◆ PROVIDED DATA ◆
━━━━━━━━━━━━━━━━━━━━━━━━━━━━━━

Lemma accept_run s nd c n m1 nd1 c1 : trimmed (emem s) nd c (hdr_len (n_data nd)) m1 nd1 c1 -> good_header nd c -> port_there s n nd ->
  let v1 := note_addresses (n_data nd) (ipv s) in
  ip4_accept odd_at ip4_frag udp_input tcp_input (n_loc nd) (payload (n_buf nd)) (hdr_hlen (n_data nd)) n (set_emem m1 (set_ipv v1 s)) =
  take_fate (packet_fate (netifs s) (netif_list (ipv s)) n (n_data nd) (port_of (n_data nd))) (n_loc nd) (hdr_hlen (n_data nd)) n
    (set_emem m1 (set_ipv v1 s)).
Proof.
  intros [T1 T2 (El & Epl & _ & Edata1) T4 T5 T6] [(_ & B1 & B2 & B3 & B4) _] Hport v1. pose proof (pk_chain _ _ _ T1) as (_ & _ & Hh1 & _).
  unfold port_there in Hport. set (data := n_data nd) in *. set (hlen := hdr_hlen data) in *. pose proof Hh1 as [L1 _].
  assert (L1' : hlen <= len (n_buf nd1)) by (rewrite T5; unfold cut_len; lia).
  set (s1 := set_emem m1 (set_ipv v1 s)). unfold ip4_accept, ip4_current_dest_addr, ip4_current_src_addr, packet_fate.
  erewrite bind_Ret by reflexivity. erewrite bind_Ret by reflexivity. erewrite bind_Ret by reflexivity. erewrite bind_Ret by reflexivity.
  change (current_iphdr_dest (ip_data (ipv s1))) with (hdr_dest data). change (current_iphdr_src (ip_data (ipv s1))) with (hdr_src data).
  change (netifs s1) with (netifs s). change (netif_list (ipv s1)) with (netif_list (ipv s)). rewrite <- Epl.
  assert (Hrest : forall a, (offset ← load16_at (payload (n_buf nd1)) 6;
      if negb (Z.land offset (PP_HTONS (Z.lor IP_OFFMASK IP_MF)) =? 0) then
        p ← ip4_reass odd_at ip4_frag (n_loc nd);
        match p with None => mret tt | Some p => ip4_upper odd_at ip4_frag udp_input tcp_input p hlen a n end
      else ip4_upper odd_at ip4_frag udp_input tcp_input (n_loc nd) hlen a n) s1 =
    take_fate (if Z.land (hdr_offset data) (PP_HTONS (Z.lor IP_OFFMASK IP_MF)) =? 0 then ToUpper a else ToReassembly a) (n_loc nd) hlen n s1).
  { intros a. eapply (leads_bind (fun o => o = _)), (wp_load16_at _ (n_data nd1)); [exact Hh1|lia|lia|].
    rewrite Edata1, field_of_prefix by lia. change (load_word16 (hdr_field (Z.to_nat 6) 2 data)) with (hdr_offset data).
    by destruct (_ =? 0). }
  assert (Hchoice : forall (a : nat) (b : bool), (if b && negb (ip4_addr_isany_val (hdr_src data)) && (ip4_addr_isbroadcast (hdr_src data) (netifs s n) || ip4_addr_ismulticast (hdr_src data))
     then ip4_drop (n_loc nd)
     else offset ← load16_at (payload (n_buf nd1)) 6;
      if negb (Z.land offset (PP_HTONS (Z.lor IP_OFFMASK IP_MF)) =? 0) then
        p ← ip4_reass odd_at ip4_frag (n_loc nd);
        match p with None => mret tt | Some p => ip4_upper odd_at ip4_frag udp_input tcp_input p hlen a n end
      else ip4_upper odd_at ip4_frag udp_input tcp_input (n_loc nd) hlen a n) s1 =
    take_fate (if b && bad_source (netifs s n) (hdr_src data) then Discarded else
      if Z.land (hdr_offset data) (PP_HTONS (Z.lor IP_OFFMASK IP_MF)) =? 0 then ToUpper a else ToReassembly a) (n_loc nd) hlen n s1).
  { intros a b. unfold bad_source. rewrite andb_assoc. destruct (_ && _ && _); [done|apply Hrest]. }
  destruct (match_netif _ _ _ _) as [a|] eqn:Em.
  { erewrite bind_Ret by reflexivity. exact (Hchoice a true). }
  assert (Hnone : (x ← mret (None, true); let '(netif, check_ip_src) := (x : option nat * bool) in
     if check_ip_src && negb (ip4_addr_isany_val (hdr_src data)) && (ip4_addr_isbroadcast (hdr_src data) (netifs s n) || ip4_addr_ismulticast (hdr_src data))
     then ip4_drop (n_loc nd)
     else match netif with
       | None => ip4_drop (n_loc nd)
       | Some netif => offset ← load16_at (payload (n_buf nd1)) 6;
          if negb (Z.land offset (PP_HTONS (Z.lor IP_OFFMASK IP_MF)) =? 0) then
            p ← ip4_reass odd_at ip4_frag (n_loc nd);
            match p with None => mret tt | Some p => ip4_upper odd_at ip4_frag udp_input tcp_input p hlen netif n end
          else ip4_upper odd_at ip4_frag udp_input tcp_input (n_loc nd) hlen netif n
       end) s1 = ip4_drop (n_loc nd) s1).
  { erewrite bind_Ret by reflexivity. cbv beta iota. by destruct (_ && _). }
  eapply (leads_bind (fun o => o = _)), wp_bind, (wp_load8_at _ (n_data nd1)); [exact Hh1|lia|lia|].
  assert (E9 : nth (Z.to_nat 9) (n_data nd1) 0 = hdr_proto data) by (rewrite Edata1; apply nth_take_lt; lia). rewrite E9.
  destruct (Z.eqb_spec (hdr_proto data) IP_PROTO_UDP) as [Eu|Eu]; cbn [andb].
  - specialize (Hport eq_refl Eu). apply wp_bind, (wp_load16_at _ (n_data nd1)); [exact Hh1|lia|lia|].
    rewrite Edata1, field_of_prefix by lia. change (load_word16 (hdr_field (Z.to_nat (hlen + 2)) 2 data)) with (port_of data).
    destruct (IP_ACCEPT_LINK_LAYER_ADDRESSED_PORT (port_of data)); apply wp_ret; [exact (Hchoice n false)|exact Hnone].
  - apply wp_ret. exact Hnone.
Qed.
(** The packet as the protocol above gets it: the payload of the IP packet, the
    header still in front of it in memory. *)
Record for_upper (m : mem) (nd : node) (c : list node) (m2 : mem) (nd2 : node) (c2 : list node) : Prop := {
  up_loc : n_loc nd2 = n_loc nd;
  up_packet : packet m2 (Some (n_loc nd)) (nd2 :: c2);
  up_release : EtharpReply.releasable (nd2 :: c2);
  up_contents : contents (nd2 :: c2) = drop (Z.to_nat (hdr_hlen (n_data nd))) (take (Z.to_nat (hdr_len (n_data nd))) (contents (nd :: c)));
  up_header : holds m2 (moved (hdr_hlen (n_data nd)) (n_buf nd2)) (take (Z.to_nat (hdr_hlen (n_data nd))) (n_data nd) ++ n_data nd2);
  up_payload : payload (moved (hdr_hlen (n_data nd)) (n_buf nd2)) = payload (n_buf nd);
  up_type : type_internal (n_buf nd2) = type_internal (n_buf nd);
  up_len : len (n_buf nd2) = cut_len nd (hdr_len (n_data nd)) - hdr_hlen (n_data nd);
  up_rest l : l ∉ map n_loc (nd :: c) -> pbufs m2 !! l = pbufs m !! l
}.

(** IP's variables while the protocol above runs. *)
Definition current (a n : nat) (nd : node) (v : ip_vars) : ip_vars :=
  set_ip_data (IpGlobals (Some a) (Some n) (payload (n_buf nd)) (hdr_hlen (n_data nd)) (hdr_src (n_data nd)) (hdr_dest (n_data nd))) v.

Lemma upper_run s nd c a n m1 nd1 c1 : trimmed (emem s) nd c (hdr_len (n_data nd)) m1 nd1 c1 -> good_header nd c ->
  let data := n_data nd in
  exists m2 nd2 c2, for_upper (emem s) nd c m2 nd2 c2 /\
    ip4_upper odd_at ip4_frag udp_input tcp_input (n_loc nd) (hdr_hlen data) a n (set_emem m1 (set_ipv (note_addresses data (ipv s)) s)) =
    (ip4_deliver odd_at ip4_frag udp_input tcp_input (n_loc nd) (hdr_proto data) (hdr_hlen data) a n;; mod_ipv (set_ip_data no_ip_data))
      (set_emem m2 (set_ipv (current a n nd (ipv s)) s)).
Proof.
  intros [T1 T2 (El & Epl & Ety & Edata1) T4 T5 T6] [(_ & B1 & B2 & B3 & B4) _] data.
  pose proof (pk_chain _ _ _ T1) as (El1 & Hl1 & Hh1 & _). pose proof Hh1 as [L1 _]. pose proof (pk_totals _ _ _ T1) as [Et1 _].
  pose proof (pk_bound _ _ _ T1) as Hbd1. rewrite total_cons in Et1, Hbd1. pose proof (total_nonneg c1).
  set (hlen := hdr_hlen data) in *. fold data in B1, B2, B3, B4, Edata1. fold hlen in B1, B2, B3.
  assert (L1' : hlen <= len (n_buf nd1)) by (rewrite T5; unfold cut_len; fold data; lia).
  pose proof (hlen_range data) as Rh. fold hlen in Rh.
  set (b2 := moved (- hlen) (n_buf nd1)). set (nd2 := Node (n_loc nd) b2 (drop (Z.to_nat hlen) (n_data nd1))).
  set (m2 := set_pbufs (<[n_loc nd := b2]> (pbufs m1)) m1). rewrite El in *.
  assert (Eth : take (Z.to_nat hlen) (n_data nd1) = take (Z.to_nat hlen) data) by (rewrite Edata1, take_take; f_equal; lia).
  exists m2, nd2, c1. split.
  - split.
    + done.
    + assert (Hp1 : packet m1 (Some (n_loc nd1)) (nd1 :: c1)) by (by rewrite El).
      pose proof (packet_head m1 nd1 c1 b2 (drop (Z.to_nat hlen) (n_data nd1)) Hp1) as Hph. rewrite El in Hph.
      apply Hph; [done| | | |apply holds_moved_back; [done|lia]].
      * unfold node_area, b2, moved. simpl. by destruct (payload (n_buf nd1)).
      * rewrite length_drop. simpl. lia.
      * rewrite length_drop. lia.
    + apply Forall_cons in T2 as [[R1 R2] T2]. apply Forall_cons. rewrite El in R2. split; [by split|done].
    + rewrite <- T4. fold data hlen. rewrite !contents_cons. cbn [n_data nd2]. by rewrite drop_app_le by lia.
    + fold data hlen. cbn [n_buf n_data nd2]. rewrite <- Eth, take_drop.
      replace (moved hlen b2) with (n_buf nd1); [exact Hh1|]. unfold b2. pose proof (moved_moved (- hlen) (n_buf nd1)) as E. by rewrite Z.opp_involutive in E.
    + fold data hlen. cbn [n_buf nd2]. rewrite <- Epl. replace (moved hlen b2) with (n_buf nd1); [done|]. unfold b2.
      pose proof (moved_moved (- hlen) (n_buf nd1)) as E. by rewrite Z.opp_involutive in E.
    + done.
    + fold data hlen. cbn [n_buf nd2]. unfold b2, moved. cbn. rewrite T5. fold data. lia.
    + intros l Hin. rewrite <- (T6 l Hin). simpl. rewrite lookup_insert_ne; [done|]. intros <-. apply Hin. by left.
  - unfold ip4_upper. set (s1 := set_emem m1 _).
    eapply (leads_bind (fun o => o = _)), wp_on_pbuf, (wp_getp _ (n_buf nd1)); [done|].
    change (set_emem (emem s1) s1) with s1. cbv zeta.
    eapply (leads_bind (fun o => o = _)), (wp_load8_at _ (n_data nd1)); [exact Hh1|lia|lia|].
    assert (E0 : IPH_HL_BYTES (nth (Z.to_nat 0) (n_data nd1) 0) = hlen) by (unfold hlen, hdr_hlen; rewrite Edata1, nth_take_lt by lia; done). rewrite E0.
    eapply (leads_bind (fun o => o = _)), wp_mod_ipv.
    eapply (leads_bind (fun o => o = _)), wp_on_pbuf. eapply wp_of_run.
    { rewrite (pbuf_remove_header_run _ (n_buf nd1)); [|exact Hl1|lia|lia|lia]. rewrite (proj2 (Z.leb_le _ _)) by lia. reflexivity. }
    fold b2. eapply (leads_bind (fun o => o = _)), (wp_load8_at _ (n_data nd1)); [exact Hh1|lia|lia|].
    assert (E9 : nth (Z.to_nat 9) (n_data nd1) 0 = hdr_proto data) by (rewrite Edata1; apply nth_take_lt; lia). rewrite E9, Epl. done.
Qed.

(** ** What becomes of a packet *)

(** C23. [ip4_input], whatever arrives. A packet whose version or lengths are
    wrong, or whose header checksum is, is released, and nothing else happens.
    For a good one the outcome is [packet_fate] of its header: a packet for
    none of the interfaces (DHCP to the client port apart), or with a broadcast
    or multicast source, is released; a fragment goes to reassembly; everything
    else, cut to its length, to the protocol above. In each case the addresses
    have been noted and nothing else happened before. *)
Theorem ip4_input_fate s nd c n : arrived s nd c -> Forall byte (n_data nd) -> port_there s n nd ->
  let data := n_data nd in let v1 := note_addresses data (ipv s) in
  let run := ip4_input odd_at ip4_frag udp_input tcp_input (n_loc nd) n s in
  (exists s', ~ good_header nd c /\ dropped (n_loc nd) nd c s s' /\ run = Ret tt s') \/
  (good_header nd c /\ exists m1 nd1 c1, trimmed (emem s) nd c (hdr_len data) m1 nd1 c1 /\
     run = take_fate (packet_fate (netifs s) (netif_list (ipv s)) n data (port_of data)) (n_loc nd) (hdr_hlen data) n
             (set_emem m1 (set_ipv v1 s)) /\
     (packet_fate (netifs s) (netif_list (ipv s)) n data (port_of data) = Discarded ->
        exists s', dropped (n_loc nd) nd c (set_ipv v1 s) s' /\ run = Ret tt s')).
Proof.
  intros Ha Hb Hport data v1 run. unfold run. clear run.
  pattern (ip4_input odd_at ip4_frag udp_input tcp_input (n_loc nd) n s). apply (leads_checked _ s nd c); [done|done| |].
  - intros s' Hbad Hd. left. by exists s'.
  - intros m1 nd1 c1 Hg T. right. split; [done|]. exists m1, nd1, c1. split; [done|].
    pose proof (accept_run s nd c n m1 nd1 c1 T Hg Hport) as E. fold data v1 in E. split; [exact E|].
    intros Ef. fold data v1. rewrite E, Ef. cbn [take_fate]. destruct T as [T1 T2 _ T4 _ T6].
    destruct (drop_run (n_loc nd) nd1 c1 (set_emem m1 (set_ipv v1 s)) T1 T2) as (k & m' & Efree & ->).
    eexists. split; [|reflexivity]. by exists m1, nd1, c1, (Z.to_nat (hdr_len (n_data nd))), k, m'.
Qed.

Lemma wp_ip4_input_upper s nd c a n (Q : unit -> eth -> Prop) : arrived s nd c -> Forall byte (n_data nd) -> port_there s n nd -> good_header nd c ->
  packet_fate (netifs s) (netif_list (ipv s)) n (n_data nd) (port_of (n_data nd)) = ToUpper a ->
  (forall m2 nd2 c2, for_upper (emem s) nd c m2 nd2 c2 ->
     wp (ip4_deliver odd_at ip4_frag udp_input tcp_input (n_loc nd) (hdr_proto (n_data nd)) (hdr_hlen (n_data nd)) a n;; mod_ipv (set_ip_data no_ip_data)) Q
       (set_emem m2 (set_ipv (current a n nd (ipv s)) s))) ->
  wp (ip4_input odd_at ip4_frag udp_input tcp_input (n_loc nd) n) Q s.
Proof.
  intros Ha Hb Hport Hg Hf HQ. unfold wp. pattern (ip4_input odd_at ip4_frag udp_input tcp_input (n_loc nd) n s).
  apply (leads_checked _ s nd c); [done|done|by intros|]. intros m1 nd1 c1 _ T.
  destruct (upper_run s nd c a n m1 nd1 c1 T Hg) as (m2 & nd2 & c2 & Hu & E). specialize (HQ m2 nd2 c2 Hu). unfold wp in HQ.
  rewrite (accept_run s nd c n m1 nd1 c1 T Hg Hport), Hf. cbn [take_fate]. rewrite E. exact HQ.
Qed.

━━━━━━━━━━━━━━━━━━━━━━━━━━━━━━

◆ ABOUT THIS TASK ◆
Exactly as they appear, copy the lines of the listing above from the first through the one that contains "take_fate (if Z.land", and nothing more.

◆ WRITTEN RESPONSE ◆
Lemma accept_run s nd c n m1 nd1 c1 : trimmed (emem s) nd c (hdr_len (n_data nd)) m1 nd1 c1 -> good_header nd c -> port_there s n nd ->
  let v1 := note_addresses (n_data nd) (ipv s) in
  ip4_accept odd_at ip4_frag udp_input tcp_input (n_loc nd) (payload (n_buf nd)) (hdr_hlen (n_data nd)) n (set_emem m1 (set_ipv v1 s)) =
  take_fate (packet_fate (netifs s) (netif_list (ipv s)) n (n_data nd) (port_of (n_data nd))) (n_loc nd) (hdr_hlen (n_data nd)) n
    (set_emem m1 (set_ipv v1 s)).
Proof.
  intros [T1 T2 (El & Epl & _ & Edata1) T4 T5 T6] [(_ & B1 & B2 & B3 & B4) _] Hport v1. pose proof (pk_chain _ _ _ T1) as (_ & _ & Hh1 & _).
  unfold port_there in Hport. set (data := n_data nd) in *. set (hlen := hdr_hlen data) in *. pose proof Hh1 as [L1 _].
  assert (L1' : hlen <= len (n_buf nd1)) by (rewrite T5; unfold cut_len; lia).
  set (s1 := set_emem m1 (set_ipv v1 s)). unfold ip4_accept, ip4_current_dest_addr, ip4_current_src_addr, packet_fate.
  erewrite bind_Ret by reflexivity. erewrite bind_Ret by reflexivity. erewrite bind_Ret by reflexivity. erewrite bind_Ret by reflexivity.
  change (current_iphdr_dest (ip_data (ipv s1))) with (hdr_dest data). change (current_iphdr_src (ip_data (ipv s1))) with (hdr_src data).
  change (netifs s1) with (netifs s). change (netif_list (ipv s1)) with (netif_list (ipv s)). rewrite <- Epl.
  assert (Hrest : forall a, (offset ← load16_at (payload (n_buf nd1)) 6;
      if negb (Z.land offset (PP_HTONS (Z.lor IP_OFFMASK IP_MF)) =? 0) then
        p ← ip4_reass odd_at ip4_frag (n_loc nd);
        match p with None => mret tt | Some p => ip4_upper odd_at ip4_frag udp_input tcp_input p hlen a n end
      else ip4_upper odd_at ip4_frag udp_input tcp_input (n_loc nd) hlen a n) s1 =
    take_fate (if Z.land (hdr_offset data) (PP_HTONS (Z.lor IP_OFFMASK IP_MF)) =? 0 then ToUpper a else ToReassembly a) (n_loc nd) hlen n s1).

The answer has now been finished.